Key choices were made to reflect the school's identity, location, and mission:

• A traditional tripartite Dominican form and a torch, also a common symbol of the Dominican Order, set the tone. The Dominican Sisters of St. Cecilia (also known as the "Nashville Dominicans") had been invited to Phoenix to run this school in collaboration with the Diocese of Phoenix, so this was important.
• The "dagger"-style cross is a callback to one used in the diocesan coat of arms. I was familiar with this because my own high school had it. It has been used by the Diocese of Phoenix since it was erected in 1969 and before that by the Diocese of Tucson. It is below an elongated M from the coat of arms of Pope St. John Paul II.
• The mantle of Our Lady of Guadalupe inspired the stars on the left segment.
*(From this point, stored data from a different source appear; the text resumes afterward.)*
(** ** The claims on validation *)

(** C3.  A testimonial slider whose testimonials are each valid fails
    validation exactly when the list of testimonials is empty: with zero
    testimonials it is rejected, with one or more it is accepted. *)
Theorem TestimonialSlider_rejected_iff_empty fw title testimonials :
  Forall (accepted fw TestimonialBlock) testimonials ->
  (rejected fw TestimonialSliderBlock
     (TestimonialSlider_value title testimonials)
   <-> testimonials = []) /\
  (accepted fw TestimonialSliderBlock
     (TestimonialSlider_value title testimonials)
   <-> testimonials <> []).
Proof.
  intros Hvalid. rewrite rejected_not_accepted, TestimonialSlider_accepted.
  destruct testimonials as [| t rest]; intuition congruence.
Qed.

Lemma TestimonialSlider_rejected_iff_empty_witness :
  Forall (accepted site TestimonialBlock) [alice] /\
  ((rejected site TestimonialSliderBlock
      (TestimonialSlider_value (Some "What our customers say") [alice])
    <-> [alice] = []) /\
   (accepted site TestimonialSliderBlock
      (TestimonialSlider_value (Some "What our customers say") [alice])
    <-> [alice] <> [])).
Proof.
  assert (H : Forall (accepted site TestimonialBlock) [alice]).
  { repeat constructor. }
  split; [exact H |].
  exact (TestimonialSlider_rejected_iff_empty site
           (Some "What our customers say") [alice] H).
Defined.
Lemma set_physical_cores_online_twice_witness :
  exists st',
    set_physical_cores_online four_threads_CPU 1 four_threads_on = (Ok tt, st') /\
    set_physical_cores_online four_threads_CPU 1 st' = (Ok tt, st').
Proof.
  apply (set_physical_cores_online_twice four_threads_CPU 1 four_threads_on).
  - exact four_threads_wf.
  - reflexivity.
  - simpl. lia.
  - constructor; [intros H; discriminate H|].
    constructor; [intros _; literal_writable|]. constructor.
  - repeat constructor; eexists; reflexivity.
Defined.

(** ** A write that fails in the middle of a loop *)

Lemma for_each_write_stops (path : Z -> string) (v : string)
    (before after : list Z) (c : Z) :
  forall st,
    Forall (fun c' => writable st (path c')) before ->
    is_Some (files st !! path c) -> path c ∈ locked st ->
    for_each (before ++ c :: after) (fun c' => write_text (path c') v) st =
      (Err PermissionError,
       mkFs (foldl (fun m c' => <[path c' := v]> m) (files st) before)
            (locked st)
            (log st ++ map (fun c' => (path c', v)) before)).
Proof.
  induction before as [|b before IH]; intros st Hw He Hl.
  - simpl. unfold bind. rewrite (write_text_locked _ _ _ He Hl).
    destruct st; simpl. now rewrite app_nil_r.
  - inversion Hw as [|? ? Hb Hrest]; subst.
    change ((b :: before) ++ c :: after) with (b :: (before ++ c :: after)).
    rewrite for_each_cons. rewrite (bind_ok _ _ _ _ _ (write_text_ok _ v _ Hb)).
    rewrite IH.
    + simpl. now rewrite <- app_assoc.
    + eapply Forall_impl; [exact Hrest|]. intros c' Hc'. now apply writable_insert.
    + simpl. now apply is_Some_insert.
    + exact Hl.
Qed.

(** X26. [set_governor] has no rollback.  When the governor file of one
    online core is there but refuses the write, and those of the cores
    before it in the online list are there and accept it, the call ends
    in [PermissionError]; the cores before it have been written and stay
    on the new governor, and the governor file of every other core is
    as it was. *)
Theorem set_governor_no_rollback
    (CPU : CPUdict) (g g0 : string) (st : fs) (before after : list Z) (c : Z) :
  string_in g (governors CPU) = true ->
  read_governor 0 st = (Ok g0, st) ->
  g0 <> g ->
  list_cores "online" st = (Ok (before ++ c :: after), st) ->
  Forall (fun c' => writable st (governor_path c')) before ->
  is_Some (files st !! governor_path c) ->
  governor_path c ∈ locked st ->
  exists st',
    set_governor CPU g st = (Err PermissionError, st') /\
    log st' = log st ++ map (fun c' => (governor_path c', g)) before /\
    (forall c', c' ∈ before -> files st' !! governor_path c' = Some g) /\
    (forall c', c' ∉ before ->
       files st' !! governor_path c' = files st !! governor_path c').
Proof.
  intros Hin Hread Hne Hcores Hw He Hl.
  rewrite (set_governor_run CPU g g0 st Hin Hread).
  apply String.eqb_neq in Hne. rewrite Hne. change (negb false) with true. cbv iota.
  rewrite (bind_ok _ _ _ _ _ Hcores).
  rewrite (for_each_write_stops governor_path g before after c st Hw He Hl).
  eexists. split; [reflexivity|]. cbn [log files]. split; [reflexivity|]. split.
  - intros c' Hc'. now apply foldl_insert_hit.
  - intros c' Hc'. apply foldl_insert_miss. intros b Hb E.
    apply core_file_inj in E. congruence.
Qed.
There are seven, representing the number of Catholic high schools in the diocese (and they are on the left side to symbolize JPII's role in serving the West Valley in particular).
• When I was in high school, it irked me that the shape of the coat of arms at my school didn't circumscribe neatly, as it was almost always used in a roundel carrying the name of the school. This was fixed by using a "miner's spade" form.

The rest of the identity was driven by the type of immediate needs I knew would be had. A roundel with the coat of arms is the primary logo, but it is comparatively unadorned—no ribbon, no year of establishment. This is to permit use at smaller sizes.
Despite the fact that the logo is designed to work well when it is small, it has been put in some large uses. It was unveiled to the public in May 2017, when future students put together a custom carved and painted puzzle of the logo at a reveal party.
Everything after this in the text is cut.